• [EXERCISE GOAL] Go through the entries below and print, exactly, the lines starting at the one with "F F' ∧ take" and ending at the one with "pose proof (lookup_lt_Some _ _ _ HT)", keeping both ends and no others.

*** Opening of GIVEN ENTRIES ***

(** ** Views *)
Lemma published_lead s t : published s t `prefix_of` sp_lead s t.
Proof. unfold published. destruct (sp_pub s t); [apply prefix_take|apply prefix_nil]. Qed.
Lemma sight_lead s v t : sight s v t `prefix_of` sp_lead s t.
Proof. unfold sight. destruct (decide _); [done|apply published_lead]. Qed.
Lemma published_sight s v t : published s t `prefix_of` sight s v t.
Proof. unfold sight. destruct (decide _); [apply published_lead|done]. Qed.
Lemma sight_own s v t : sp_owner s t = Some v → sight s v t = sp_lead s t.
Proof. intros H. unfold sight. by destruct (decide _). Qed.

Lemma chosen_choosable s t j : chosen s t j → choosable s t j.
Proof.
  intros (Hf&q&Hq&Hw). split; [done|]. exists q. split; [done|]. intros w [?|(m&Hm&?)]%Hw; [by left|].
  right; left. exists m. split; [|done]. apply elem_of_app. by left.
Qed.
Lemma acked_net_acked s w t j : acked_net s w t j → acked s w t j.
Proof. intros (m&Hm&?). exists m. split; [|done]. apply elem_of_app. by left. Qed.
Lemma choosable_lookup s t j : choosable s t j → (j < length (sp_lead s t))%nat.
Proof. intros ((e&He&_)&_). by apply lookup_lt_Some in He. Qed.

Section of_ok.
Context (quorum_meet : ∀ a b, quorum a → quorum b → ∃ w : HostId, w ∈ a ∧ w ∈ b).
Context (quorum_single : ∀ q u u', quorum q → (∀ w, w ∈ q → w = u') → u ∈ voters → u = u').
Context (s : Spec) (Hok : spec_ok s).

Lemma lead_owned t : sp_lead s t ≠ [] → ∃ u, sp_owner s t = Some u.
Proof. intros H. destruct (sp_owner s t) as [u|] eqn:E; [eauto|]. by destruct (k_none _ Hok t E). Qed.
Lemma pub_owned t : is_Some (sp_pub s t) → ∃ u, sp_owner s t = Some u.
Proof.
  intros [p H]. destruct (sp_owner s t) as [u|] eqn:E; [eauto|]. destruct (k_none _ Hok t E). congruence.
Qed.
Lemma choosable_owned t j : choosable s t j → ∃ u, sp_owner s t = Some u.
Proof. intros H. apply lead_owned. apply choosable_lookup in H. by intros E; rewrite E in H; simpl in H; lia. Qed.

Lemma lead_terms_within : terms_within (sp_lead s).
Proof. intros t e. apply (k_lead_terms _ Hok). Qed.
Lemma prefix_terms_within view : (∀ t, view t `prefix_of` sp_lead s t) → terms_within view.
Proof. intros Hv t e He. apply lead_terms_within. by eapply elem_of_prefix. Qed.
Lemma sight_terms v : terms_within (sight s v).
Proof. apply prefix_terms_within. intros. apply sight_lead. Qed.
Lemma published_terms : terms_within (published s).
Proof. apply prefix_terms_within. intros. apply published_lead. Qed.
Lemma effect_own n op : node_ok n → (∀ m, A (id n) m) → own_effect op = true → reply_known n op → effect n (handle n op).1.
Proof.
  intros Hok Hself Ho Hk. destruct op as [| | | | | | | |message| | | | | | | | | | | | | | | | | | |]; try done; unfold handle.
  - by apply effect_same.
  - by apply effect_same.
  - by apply effect_same.
  - unfold forget_leader. split_if; by apply effect_same.
  - apply effect_calm, calm_observe_term.
  - apply effect_calm, calm_hard; [done|by intros []|done].
  - destruct message as [m|m|m|m|m|m|m|m|m|m|m]; try done; unfold receive; cbn [fst].
    + unfold on_pre_vote. destruct (admit_candidacy _ _ _); [destruct (pre_vote_refusal n m)|]; by apply effect_same.
    + unfold on_append_reply at 1. destruct (current_term n <? ar_term m) eqn:Et; [apply effect_calm, calm_step_down; by bool_to_prop|].
      bool_to_prop. apply effect_leader.
      * intros Hl. pose proof (drives_on_append_reply n m Hok Hl Et Hself Hk) as H. unfold on_append_reply in H.
        by rewrite (proj2 (N.ltb_ge _ _)) in H by done.
      * intros Hl. by rewrite Hl.
    + unfold on_install_snapshot_reply at 1. destruct (current_term n <? isr_term m) eqn:Et; [apply effect_calm, calm_step_down; by bool_to_prop|].
      bool_to_prop. apply effect_leader.
      * intros Hl. pose proof (drives_on_install_snapshot_reply n m Hok Hl Et Hself Hk) as H. unfold on_install_snapshot_reply in H.
        by rewrite (proj2 (N.ltb_ge _ _)) in H by done.
      * intros Hl. by rewrite Hl.
    + pose proof (calm_on_fast_propose n m) as H. destruct (on_fast_propose n m). by apply effect_calm.
    + apply effect_leader; [intros _; by apply drives_on_fast_vote|]. intros Hl. unfold on_fast_vote. by rewrite Hl.
  - unfold decline_snapshot. cbn [fst]. apply effect_calm. split_if; [apply calm_recognize_leader|reflexivity].
  - apply effect_leader; [intros _; by apply drives_append_command|]. intros Hl. unfold append_command. by rewrite Hl.
  - unfold open_fast_track. destruct (_ || _ || _ || _ || _ || _ || _); by apply effect_same.
  - unfold propose_fast. destruct (_ || _); [by apply effect_same|]. destruct (checked_add _ _); by apply effect_same.
  - by apply effect_same.
  - apply effect_leader; [intros _; by apply drives_check_quorum|]. intros Hl. unfold check_quorum. by rewrite Hl.
  - apply effect_leader; [intros _; apply drives_catch_up|]. intros Hl. unfold catch_up. by rewrite Hl.
  - unfold priority_transfer, transfer_leadership. destruct (_ || _ || _ || _); [by apply effect_same|].
    destruct (min_by _ _) as [[target p]|]; [|by apply effect_same]. repeat split_if; try (by apply effect_same).
    destruct (active_transfer n); by apply effect_same.
  - unfold transfer_leadership. repeat split_if; try (by apply effect_same). destruct (active_transfer n); by apply effect_same.
  - unfold take_timeout_now. destruct (active_transfer n); [|by apply effect_same]. repeat split_if; by apply effect_same.
  - unfold begin_read. destruct (_ || _ || _ || _ || _); [by apply effect_same|]. destruct (checked_add _ _); by apply effect_same.
  - unfold read_index. destruct (read_round n); [|by apply effect_same]. destruct (_ || _ || _ || _ || _); by apply effect_same.
  - unfold cancel_read. split_if; by apply effect_same.
  - apply effect_leader.
    + intros _. pose proof (drives_replicate_to n follower budget Hok) as H. by destruct (replicate_to n follower budget).
    + intros Hl. unfold replicate_to. assert (recovering n = false) as -> by (unfold recovering; by rewrite Hl). by rewrite Hl.
  - by apply effect_same.
  - apply effect_calm, calm_compact, Hok.
Qed.
End drives.
Lemma election_timeout_elects n : node_ok n → ∃ l, elects n (on_election_timeout n).1 l.
Proof.
  intros Hok. unfold on_election_timeout. split_if; [exists []; by apply elects_calm|].
  pose proof (moves_next_term n) as Hs. assert (match_index (next_term n).1 = match_index n) as Em by (unfold next_term; simpl; by split_if).
  destruct (next_term n) as [m [term|]] eqn:En; simpl in Hs, Em; pose proof (spine_eqs _ _ Hs) as (Eh&_&Er&_).
  2:{ exists []. apply elects_calm. by apply calm_frame. }
  match goal with |- context [start_election ?x] => set (m1 := x) end.
  assert (calm n m1) as Hc by (apply calm_hard; [exact Eh|by intros []|done]).
  split_if; [|exists []; by apply elects_calm].
  assert (node_ok m1) as Hok1.
  { destruct (moves_spine (strict := True) (cfg_ok := cfg) (granted := granted) (quorum := quorum) n m Hs Hok) as (Hok0&_&_).
    apply (moves_demoted m); try done; [by right|by left]. }
  pose proof (start_election_elects m1 Hok1) as He. destruct (start_election m1) as [m2 [l|e]]; simpl in *;
    eexists; eapply elects_calm_l; try done; exact Eh.
Qed.

Lemma pre_vote_reply_elects n reply : node_ok n →
  elects n (on_pre_vote_reply n reply).1 (default [] (on_pre_vote_reply n reply).2).
Proof.
  intros Hok. unfold on_pre_vote_reply. split_if; [by apply elects_calm|]. split_if; [by apply elects_calm, calm_frame|].
  match goal with |- context [start_election ?x] => set (m1 := x) end.
  assert (calm n m1) as Hc by (by apply calm_frame). split_if; [|by apply elects_calm].
  assert (node_ok m1) as Hok1.
  { by apply (moves_spine (strict := True) (cfg_ok := cfg) (granted := granted) (quorum := quorum) n m1). }
  pose proof (start_election_elects m1 Hok1) as He.
  destruct (start_election m1) as [m2 [l|e]]; simpl in *; by eapply elects_calm_l.
Qed.
Lemma timeout_now_elects n invitation : node_ok n →
  elects n (on_timeout_now n invitation).1 (on_timeout_now n invitation).2.
Proof.
  intros Hok. unfold on_timeout_now. split_if; [by apply elects_calm|]. pose proof (start_election_elects n Hok) as He.
  by destruct (start_election n) as [m2 [l|e]].
Qed.
(** ** The window's own entries *)

(** A slot of a leader's own entry holds what its term's log has there. *)
Definition slots_ok (view : N → list LogEntry) (n : RaftNode) : Prop :=
  ∀ i s, window n !! i = Some s → ws_fast s = false →
    ws_term s ≤ synced_term n ∧ le_term (ws_entry s) = ws_term s
    ∧ view (ws_term s) !! (N.to_nat i - 1)%nat = Some (ws_entry s).
(** A node synchronized with its term holds part of its log. *)
Definition store_ok (view : N → list LogEntry) (n : RaftNode) (F : list LogEntry) : Prop :=
  (synced_term n = current_term n → F `prefix_of` view (current_term n)) ∧ slots_ok view n.

Lemma store_ok_mono view view' n F : (∀ t, view t `prefix_of` view' t) → store_ok view n F → store_ok view' n F.
Proof.
  intros Hv [Hs Hw]. split.
  - intros E. etransitivity; [by apply Hs|apply Hv].
  - intros i s Hi Hf. destruct (Hw i s Hi Hf) as (?&?&?). split_and!; try done. by eapply prefix_lookup_Some.
Qed.
Lemma slots_ok_shrinks view n n' : window_shrinks n n' → synced_term n ≤ synced_term n' → slots_ok view n → slots_ok view n'.
Proof. intros Hw Hs Hok i s Hi Hf. destruct (Hok i s (Hw i s Hf Hi) Hf) as (?&?&?). split_and!; try done. lia. Qed.
Lemma slots_ok_same view n n' : (window n', synced_term n') = (window n, synced_term n) → slots_ok view n → slots_ok view n'.
Proof. intros [= Ew Es]. unfold slots_ok. by rewrite Ew, Es. Qed.
Lemma store_ok_shrinks view n n' F : window_shrinks n n' → synced_term n' = synced_term n → current_term n ≤ current_term n' →
  synced_term n ≤ current_term n → store_ok view n F → store_ok view n' F.
Proof.
  intros Hw Es Et Hle [Hs Hok]. split; [|apply (slots_ok_shrinks view n n'); [done|lia|done]].
  intros E. assert (current_term n' = current_term n) as Ec by lia. rewrite Ec. apply Hs. lia.
Qed.

(** The entries of a message, where a log has them. *)
Definition segment (T : list LogEntry) (k : nat) (entries : list LogEntry) : Prop :=
  ∀ j e, entries !! j = Some e → T !! (k + j)%nat = Some e.
Lemma segment_cons T k e entries : segment T k (e :: entries) → T !! k = Some e ∧ segment T (S k) entries.
Proof.
  intros H. split; [rewrite <- (Nat.add_0_r k); by apply H|]. intros j x Hx.
  replace (S k + j)%nat with (k + S j)%nat by lia. by apply H.
Qed.
Lemma segment_drop T k d entries : segment T k entries → segment T (k + d) (drop d entries).
Proof. intros H j x. rewrite lookup_drop, <- Nat.add_assoc. apply H. Qed.
Lemma segment_length T k entries : segment T k entries → (k ≤ length T)%nat → (k + length entries ≤ length T)%nat.
Proof.
  intros H Hk. destruct (length entries) as [|l] eqn:E; [lia|]. destruct (lookup_lt_is_Some_2 entries l) as [x Hx%H%lookup_lt_Some]; lia.
Qed.

(** What the window leaves alone. *)
Definition body (n : RaftNode) :=
  (id n, current_term n, commit_index n, synced_term n, role n, (log n, snapshot_index n, snapshot_term n)).
Lemma body_eqs n n' : body n' = body n →
  id n' = id n ∧ current_term n' = current_term n ∧ commit_index n' = commit_index n ∧ synced_term n' = synced_term n
  ∧ role n' = role n ∧ (log n', snapshot_index n', snapshot_term n') = (log n, snapshot_index n, snapshot_term n).
Proof. unfold body. by intros [= -> -> -> -> -> -> -> ->]. Qed.
Lemma full_frame F n n' : (log n', snapshot_index n', snapshot_term n') = (log n, snapshot_index n, snapshot_term n) →
  full F (saved n) → full F (saved n').
Proof. intros [= E1 E2 E3]. unfold full, saved. cbn [s_log s_snapshot_index s_snapshot_term]. by rewrite E1, E2, E3. Qed.

Section follow.
Context {cfg_ok : VoterConfig → Prop} {granted : HostId → HostId → N → Prop} {quorum : gset HostId → Prop}.
#[local] Abbreviation entry_cfg := (entry_cfg cfg_ok).
#[local] Abbreviation hard_ok := (hard_ok True cfg_ok).
#[local] Abbreviation node_ok := (node_ok True cfg_ok granted quorum).
Context (view : N → list LogEntry) (Hview : terms_within view).

(** ** Placing entries *)
Lemma full_truncate F n index : full F (saved n) → snapshot_index n < index → index ≤ N.of_nat (length F) →
  full (take (N.to_nat index - 1) F) (saved (truncate_from n index)).
Proof.
  intros (Hl&Hd&Hs) Hi Hle. cbn in Hl, Hd, Hs. unfold full, truncate_from, pending, saved. node_simpl.
  cbn [s_log s_snapshot_index s_snapshot_term]. split_and!.
  - rewrite length_take, len_takeN. lia.
  - rewrite <- Hd. unfold takeN. rewrite skipn_firstn_comm. f_equal. lia.
  - intros H0. destruct (Hs H0) as (e&He&?). exists e. split; [|done]. rewrite lookup_take_lt; [done|lia].
Qed.

Lemma place_entry_full n prev t e n' b F T (k := N.to_nat prev) :
  place_entry n (prev + 1) e = (n', b) → node_ok n → quiet n → commit_index n ≤ prev → prev < u64_max →
  holds n prev t → t ≤ le_term e → 0 < le_term e → le_term e ≤ current_term n → entry_cfg e →
  full F (saved n) → cons_with view F → cons_with view T → take k T `prefix_of` F → T !! k = Some e →
  ∃ F', full F' (saved n') ∧ follows T F F' ∧ take (S k) T `prefix_of` F'
    ∧ (id n', role n', window n', synced_term n') = (id n, role n, window n, synced_term n).
Proof.
  intros Hp Hok Hq Hc Hu Hd H1 H0 H2 H3 HF HcF HcT Hpre HT. pose proof (ok_hard _ Hok) as Hh.
  pose proof (ok_commit _ Hh) as Hcm. pose proof HF as (Hlen&_&_). cbn in Hlen.
  pose proof (lookup_lt_Some _ _ _ HT) as HkT.
  assert (take k F = take k T) as Htk.
  { apply prefix_take_iff in Hpre as [Hl He]. rewrite length_take, Nat.min_l in He by lia. done. }
  assert (k ≤ length F)%nat as HkF by (apply prefix_length in Hpre; rewrite length_take in Hpre; lia).
  (* an entry pushed where the log ends *)
  assert (∀ m, hard_ok m → full (take k F) (saved m) → last_log_index m < u64_max → push_entry m e = (n', b) →
    (id m, role m, window m, synced_term m) = (id n, role n, window n, synced_term n) →
    full (take (S k) T) (saved n') ∧ (id n', role n', window n', synced_term n') = (id n, role n, window n, synced_term n)) as Hpush.
  { intros m Hhm HFm Hum Hpm Ew. destruct (push_entry_spec _ _ _ _ Hpm Hhm) as [(_&?&_)|(_&_&El&_&->)]; [lia|].
    split; [|done]. rewrite (take_S_r T k e HT), <- Htk. by apply (full_app (take k F) m). }
  unfold place_entry in Hp. rewrite (full_entry_term F) in Hp by (done || lia).
  replace (N.to_nat (prev + 1) - 1)%nat with k in Hp by lia.
  destruct (F !! k) as [old|] eqn:Eo; simpl in Hp.
  - pose proof (lookup_lt_Some _ _ _ Eo) as HkF'. destruct (le_term old =? le_term e) eqn:Et; bool_to_prop.
    + injection Hp as <- <-. exists F. split_and!; try done; [apply follows_refl|].
      rewrite <- (cons_with_match view F T k old e) by done. apply prefix_take.
    + exists (take (S k) T).
      assert (moves True cfg_ok granted quorum n (truncate_from n (prev + 1))) as Hm
        by (apply moves_truncate; [by apply quiet_not_recovering|lia]).
      destruct (Hm Hok) as (Hokm&_&_).
      destruct (Hpush (truncate_from n (prev + 1))) as [??]; try done.
      * apply Hokm.
      * replace k with (N.to_nat (prev + 1) - 1)%nat by lia. apply full_truncate; [done|lia..].
      * rewrite last_log_index_eq by apply Hokm. unfold truncate_from, pending. node_simpl. rewrite len_takeN. lia.
      * split_and!; try done. apply (follows_conflict T F k old e); try done. by intros ->.
  - apply lookup_ge_None in Eo. assert (length F = k) as EF by lia.
    assert (take k F = F) as Etk by (by rewrite take_ge by lia).
    exists (take (S k) T). destruct (Hpush (n <| retention_pending := true |>)) as [??]; try done.
    + by apply (hard_ok_hard n).
    + by rewrite Etk.
    + change (last_log_index n < u64_max). rewrite last_log_index_eq by done. lia.
    + split_and!; try done. apply follows_extend; [|apply prefix_take].
      rewrite <- Etk, Htk. apply take_mono. lia.
Qed.

Lemma place_entries_full entries n prev t n' i F T (k := N.to_nat prev) :
  place_entries n prev entries = (n', i) → node_ok n → quiet n → commit_index n ≤ prev →
  prev + len entries ≤ u64_max → holds n prev t → terms_ok (current_term n) t entries → Forall entry_cfg entries →
  full F (saved n) → cons_with view F → cons_with view T → take k T `prefix_of` F → segment T k entries → (k ≤ length T)%nat →
  ∃ F', full F' (saved n') ∧ follows T F F' ∧ cons_with view F' ∧ take (k + length entries) T `prefix_of` F'
    ∧ (id n', role n', window n', synced_term n') = (id n, role n, window n, synced_term n).
Proof.
  revert n prev t F k. induction entries as [|e entries IH]; intros n prev t F k; simpl.
  { intros [= <- <-] ????????????. rewrite Nat.add_0_r. exists F. split_and!; try done. apply follows_refl. }
  rewrite len_cons. intros Hp Hok Hq Hc Hu Hd (?&?&?&Hts) [Hce Hcs]%Forall_cons HF HcF HcT Hpre Hseg Hk.
  rewrite sat_add_small in Hp by lia. destruct (place_entry n (prev + 1) e) as [m b] eqn:Ep.
  apply segment_cons in Hseg as [HTk Hseg].
  destruct (place_entry_full n prev t e m b F T) as (F1&HF1&Hf1&Hp1&[= Ei1 Er1 Ew1 Es1]); try done; [lia|].
  destruct (moves_place_entry (strict := True) (cfg_ok := cfg_ok) (granted := granted) (quorum := quorum) n prev t e m b) as (Hm&->&Hqm&Ecm&Etm&Hdm);
    try done; [lia|].
  destruct (Hm Hok) as (Hokm&_&_).
  assert (cons_with view F1) as HcF1.
  { destruct Hf1 as [->|Hf1]; [done|]. apply (cons_with_prefix _ T); [|done]. destruct Hf1 as [[_ ?]|(?&_)]; done. }
  assert (N.to_nat (prev + 1) = S k) as Ek by lia.
  destruct (IH m (prev + 1) (le_term e) F1) as (F'&HF'&Hf'&Hc'&Hp'&[= Ei' Er' Ew' Es']); rewrite ?Ek; try done; [lia..|congruence| |].
  - apply lookup_lt_Some in HTk. lia.
  - exists F'. split_and!; try done; [by eapply follows_trans| |congruence].
    rewrite Ek in Hp'. by replace (k + S (length entries))%nat with (S k + length entries)%nat by lia.
Qed.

*** Close of GIVEN ENTRIES ***

• [THE COMPLETED TASK]
  ∃ F', full F' (saved n') ∧ follows T F F' ∧ take (S k) T `prefix_of` F'
    ∧ (id n', role n', window n', synced_term n') = (id n, role n, window n, synced_term n).
Proof.
  intros Hp Hok Hq Hc Hu Hd H1 H0 H2 H3 HF HcF HcT Hpre HT. pose proof (ok_hard _ Hok) as Hh.
  pose proof (ok_commit _ Hh) as Hcm. pose proof HF as (Hlen&_&_). cbn in Hlen.
  pose proof (lookup_lt_Some _ _ _ HT) as HkT.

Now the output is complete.